A collection of rambling posts about gaming, running, and politics. (and, in 2009, photography.)

Wednesday, January 10, 2007

Innocent until proven guilty (or blown up by a hellfire missile)

Links first:

http://www.cnn.com/2007/WORLD/africa/01/10/somalia.strike/index.html

http://en.wikipedia.org/wiki/Innocent_until_proven_guilty


I have a few thoughts to share. But bear with me as I properly organize them here.

We are involved in a "Global war on terror", which I think is some retarded bullshit.

During a war, "ideally" (-1 points to me for using War and Ideally in the same sentence) we will be killing enemy combatants. Thanks to Bush, let me clarify: we'll be killing people who have guns or bombs or other direct war-making materials and who are actively involved in using them against us.

Now, I'm not really out for defending any terrible people who are in fact responsible for the deaths of innocent victims.. but at the same time, I'm not interested in giving a blank check to anyone to "kill people who are bad". Two extremes. It always concerns me though when I see the words "killed" and "suspected" in the same sentence.

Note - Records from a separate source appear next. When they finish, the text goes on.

Lemma open_audit_adds io w w' x : open_audit io w = (w', x) →
  ∃ l, adds_steps 3 4 w w' l ∧ match x with
                         | Ok c => l = [AuditVerified] ∧ AuditChain_open (si_audit io) (w_audit w) = (w_audit w', Ok c)
                         | Err c => l = [] ∧ c = 1
                         end.
Proof.
  unfold open_audit. destruct (AuditChain_open _ _) as [d [c|e]] eqn:Ho; intros [= <- <-]; eexists; (split; [|done]);
    [apply adds_one; [reflexivity|cbn; lia]|by apply adds_nil].
Qed.
Lemma bind_socket_adds io w w' x : bind_socket io w = (w', x) →
  ∃ l, adds_steps 4 5 w w' l ∧ w_audit w' = w_audit w ∧ match x with Ok _ => l = [SocketBound] | Err c => l = [] ∧ c = 1 end.
Proof.
  unfold bind_socket. destruct (si_endpoint io), (si_bind io); intros [= <- <-]; eexists; (split; [|done]);
    [by apply adds_nil|by apply adds_nil|by apply adds_nil|apply adds_one; [reflexivity|cbn; lia]].
Qed.

(** How a start ended: it serves once the socket is bound, on the chain it verified, or it
    left with code 1 and no socket of its own. *)
Definition ended (io : StartIo) w w' (l : list StartStep) (x : result Z (Serving (D := D) (R := R))) : Prop :=
  match x with
  | Ok sg => (∃ init, l = init ++ [AuditVerified; SocketBound]) ∧ AuditChain_open (si_audit io) (w_audit w) = (w_audit w', Ok (sg_audit sg))
  | Err code => code = 1 ∧ SocketBound ∉ l
  end.
Lemma not_bound lo hi w w' l : (hi ≤ 4)%nat → adds_steps lo hi w w' l → SocketBound ∉ l.
Proof. intros Hh (_ & _ & F) Hin. rewrite Forall_forall in F. specialize (F _ Hin). cbn in F. lia. Qed.

Lemma after_open_ended env io db store identity w : let '(w', x) := after_open env io db store identity w in
  ∃ l, adds_steps 1 5 w w' l ∧ ended io w w' l x.
Proof.
  unfold after_open, sbind, sret. destruct (remove_stale_socket io w) as [w1 [u1|c1]] eqn:E1; apply remove_stale_socket_adds in E1 as (l1 & A1 & D1 & X1); cycle 1.
  { exists (l1 ++ []). split; [eapply (adds_app 1 2); [lia|done|by apply adds_nil]|]. split; [done|]. rewrite app_nil_r. by eapply (not_bound 1 2); [lia|]. }
  destruct (startup_checkpoint _ _ _ _ _ w1) as [w2 x2] eqn:E2. apply startup_checkpoint_adds in E2 as (l2 & A2 & D2 & ->).
  pose proof (adds_app 1 2 3 _ _ _ _ _ ltac:(lia) A1 A2) as A12. unfold slift. destruct (load_query_embedder _ _ _) as [em|c] eqn:E3; cycle 1.
  { apply load_query_embedder_code in E3. exists ((l1 ++ l2) ++ []). split; [eapply (adds_app 1 3); [lia|done|by apply adds_nil]|]. split; [done|].
    rewrite app_nil_r. by eapply (not_bound 1 3); [lia|]. }
  destruct (open_audit io w2) as [w3 x3] eqn:E4. apply open_audit_adds in E4 as (l3 & A3 & X3). pose proof (adds_app 1 3 4 _ _ _ _ _ ltac:(lia) A12 A3) as A123.
  destruct x3 as [c|c]; destruct X3 as [-> X3]; cycle 1.
  { exists (((l1 ++ l2) ++ []) ++ []). split; [eapply (adds_app 1 4); [lia|done|by apply adds_nil]|]. split; [done|].
    rewrite app_nil_r. by eapply (not_bound 1 4); [lia|]. }
  destruct (bind_socket io w3) as [w4 x4] eqn:E5. apply bind_socket_adds in E5 as (l4 & A4 & D4 & X4). pose proof (adds_app 1 4 5 _ _ _ _ _ ltac:(lia) A123 A4) as A1234.
  destruct x4 as [[]|c4]; eexists; (split; [exact A1234|]).
  - subst l4. split; [exists (l1 ++ l2); by rewrite <- app_assoc|]. cbn. by rewrite D4, <- X3, D2, D1.
  - destruct X4 as [-> ->]. split; [done|]. rewrite app_nil_r. by eapply (not_bound 1 4); [lia|].
Qed.

(** [C28] The lock of the store comes first, the audit chain before the socket.  A daemon that
    cannot make its identity or open the store has touched neither the socket file, nor the
    checkpoints, nor the audit log; every other step comes after the store was opened, in
    the order of the code; and a daemon serves only when the socket was bound after the
    audit chain on disk was verified, which is the chain its sessions extend.  Otherwise it
    exits with code 1 and has bound nothing. *)
Theorem startup_order (env : Environ) (io : StartIo) (argv : list string) w :
  let '(w', x) := daemon_start (D := D) env io argv w in
  (is_ok x = false ∧ w_steps w' = w_steps w ∧ w_sock w' = w_sock w ∧ w_ckpts w' = w_ckpts w ∧ w_audit w' = w_audit w) ∨
  ∃ l, w_steps w' = w_steps w ++ StoreOpened :: l ∧ StronglySorted lt (step_rank <$> StoreOpened :: l) ∧ ended io w w' l x.
Proof.
  unfold daemon_start. unfold sbind at 1. unfold make_identity. destruct (daemon_identity env (si_key io) (w_rng w)) as [r [identity|e]]; cbn [map_err]; [|by left].
  unfold sbind at 1. unfold open_store at 1. set (db := default _ _). destruct (open_rocksdb_auto db _ _) as [k [store|e]]; [|by left].
  pose proof (after_open_ended env io db store identity (add_step StoreOpened (set_dbs k (set_rng r w)))) as Hrest.
  destruct (after_open _ _ _ _ _ _) as [w' x]. destruct Hrest as (l & (S1 & O1 & F1) & He). right. exists l. split_and!; [by rewrite S1; cbn; rewrite <- app_assoc| |done].
  cbn. constructor; [done|]. apply Forall_fmap. eapply Forall_impl; [exact F1|]. cbn. lia.
Qed.
End start.

(** ** Whom a started gateway believes *)

Section gateway_start.
Context {D K R : Type} `{RocksDb D, !RocksDisk K D, Rng R, Blake3, Hex, Aead, Serde Envelope, Serde KeyringEntry, Serde Edge, Serde MemoryNode}.
Context `{Ed25519, Serde AuditRecord, Serde Head, Jwt, HashOrder, JsonText Control, JsonText JwkSet}.
Implicit Types w : GwWorld K.
Implicit Types env : Environ.

(** Development authentication was asked for and acknowledged. *)
Definition dev_acknowledged env : Prop :=
  env_opt env "MEM_GATEWAY_ALLOW_DEV_AUTH" = Some "1" ∧ env_opt env "MEM_GATEWAY_DEV_AUTH_ACK" = Some "1".
Definition oidc_configured env (iss aud : string) : Prop := env_opt env "OIDC_ISSUER" = Some iss ∧ env_opt env "OIDC_AUDIENCE" = Some aud.
(** The verifier of a configuration: for the configured issuer and audience, with a key,
    when both are set, and none otherwise *)
Definition verifier_of env (o : option OidcVerifier) : Prop :=
  match o with
  | Some v => oidc_configured env (ov_issuer v) (ov_audience v) ∧ (ov_by_kid v ≠ ∅ ∨ ov_anonymous v ≠ [])
  | None => ∀ iss aud, ¬ oidc_configured env iss aud
  end.

Lemma from_jwks_verifier iss aud jwks v : from_jwks iss aud jwks = Ok v → ov_issuer v = iss ∧ ov_audience v = aud ∧ (ov_by_kid v ≠ ∅ ∨ ov_anonymous v ≠ []).
Proof.
  unfold from_jwks. destruct (map_err _ _) as [set|]; [|done]. cbn [rbind]. destruct (rfold _ _ _) as [[m l]|]; [|done]. cbn [rbind fst snd].
  destruct (bool_decide (m = ∅) && bool_decide (length l = 0%nat)) eqn:E; [done|]. intros [= <-]. cbn. split_and!; [done|done|].
  apply andb_false_iff in E as [E|E]; apply bool_decide_eq_false in E; [by left|right; by intros ->].
Qed.
Lemma oidc_setup_verifier env io o : oidc_setup env io = Ok o → verifier_of env o.
Proof.
  unfold oidc_setup, verifier_of, oidc_configured. destruct (env_opt env "OIDC_ISSUER") as [iss|]; [|intros [= <-]; naive_solver].
  destruct (env_opt env "OIDC_AUDIENCE") as [aud|]; [|intros [= <-]; naive_solver]. intros (jwks & _ & Hv)%rbind_ok.
  destruct (from_jwks iss aud jwks) as [v|] eqn:Hf; [|done]. cbn in Hv. injection Hv as <-. apply from_jwks_verifier in Hf as (-> & -> & Hk). done.
Qed.
Lemma auth_posture_acknowledged env o allow : auth_posture env o allow = Ok tt → o = None → allow = true → env_opt env "MEM_GATEWAY_DEV_AUTH_ACK" = Some "1".
Proof. intros Ha -> ->. unfold auth_posture, dev_auth_permitted in Ha. cbn [orb negb] in Ha. by case_bool_decide. Qed.

Lemma ensure_org_finds c id path now : is_Some (find_org (ensure_org c id path now).1 id).
Proof.
  unfold ensure_org. case_bool_decide as Hf; [done|]. cbn. unfold find_org, find_in in *. cbn.
  destruct (list_find _ (orgs c ++ _)) as [[i o]|] eqn:E; [done|]. exfalso. apply list_find_None in E. apply Forall_app in E as [_ E].
  apply Forall_cons in E as [E _]. apply E. cbn. by apply bool_decide_eq_true_2.
Qed.
Lemma upsert_membership_orgs c sub org role : orgs (upsert_membership c sub org role).1 = orgs c.
Proof. unfold upsert_membership. repeat case_match; done. Qed.
Lemma gw_control_plane_org io path args w w' c : gw_control_plane io path args w = (w', Ok c) → is_Some (find_org c (a_org args)) ∧ gm_audit w' = gm_audit w.
Proof.
  unfold gw_control_plane. destruct (load _ _ _) as [control|]; [|done]. pose proof (ensure_org_finds control (a_org args) (a_store args) (gi_now io)) as Ho.
  destruct (ensure_org _ _ _ _) as [c1 d1]. cbn in Ho.
  destruct (a_bootstrap_owner args) as [owner|]; [pose proof (upsert_membership_orgs c1 owner (a_org args) OrgOwner) as Hu; destruct (upsert_membership _ _ _ _) as [c2 ch]; cbn in Hu|];
    (destruct (_ : bool); [destruct (save _ _ _ _) as [files [[]|]]|]); cbn; intros Hw; try discriminate Hw; injection Hw as <- <-; (split; [|done]); unfold find_org in *; by rewrite ?Hu.
Qed.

And this is where it gets a little gray to me. Here in America, the police generally don't kill suspects. That's what courts and states with the death penalty are for. In a time (and place) of war, the same rules do not apply. Dropping bombs on massed Nazi tanks? Good stuff. Blowing up a LandRover with a "suspected terrorist" and um, his family? Um.. Are we still the good guys? What does suspected mean? And how many innocent men, women and children is it okay to kill, if we get to take out one of these "suspects"? Seriously? 1? 2? 10? 100? How many is okay? Is there a formula here? If bad guy A killed 100 people, can we kill 99 to get this guy? What if he has the potential to kill another 1,000? How do we decide that? And is it then okay to kill more people to stop him before he kills those 1,000?

While wondering about this, a friend pointed out that we don't want confirmation in the form of a mushroom cloud.

So.. Anyway, I'm just wondering 'out-loud' here. We're not in a perfect world, but nor are we really delivering good solutions to our not-so-perfect situation.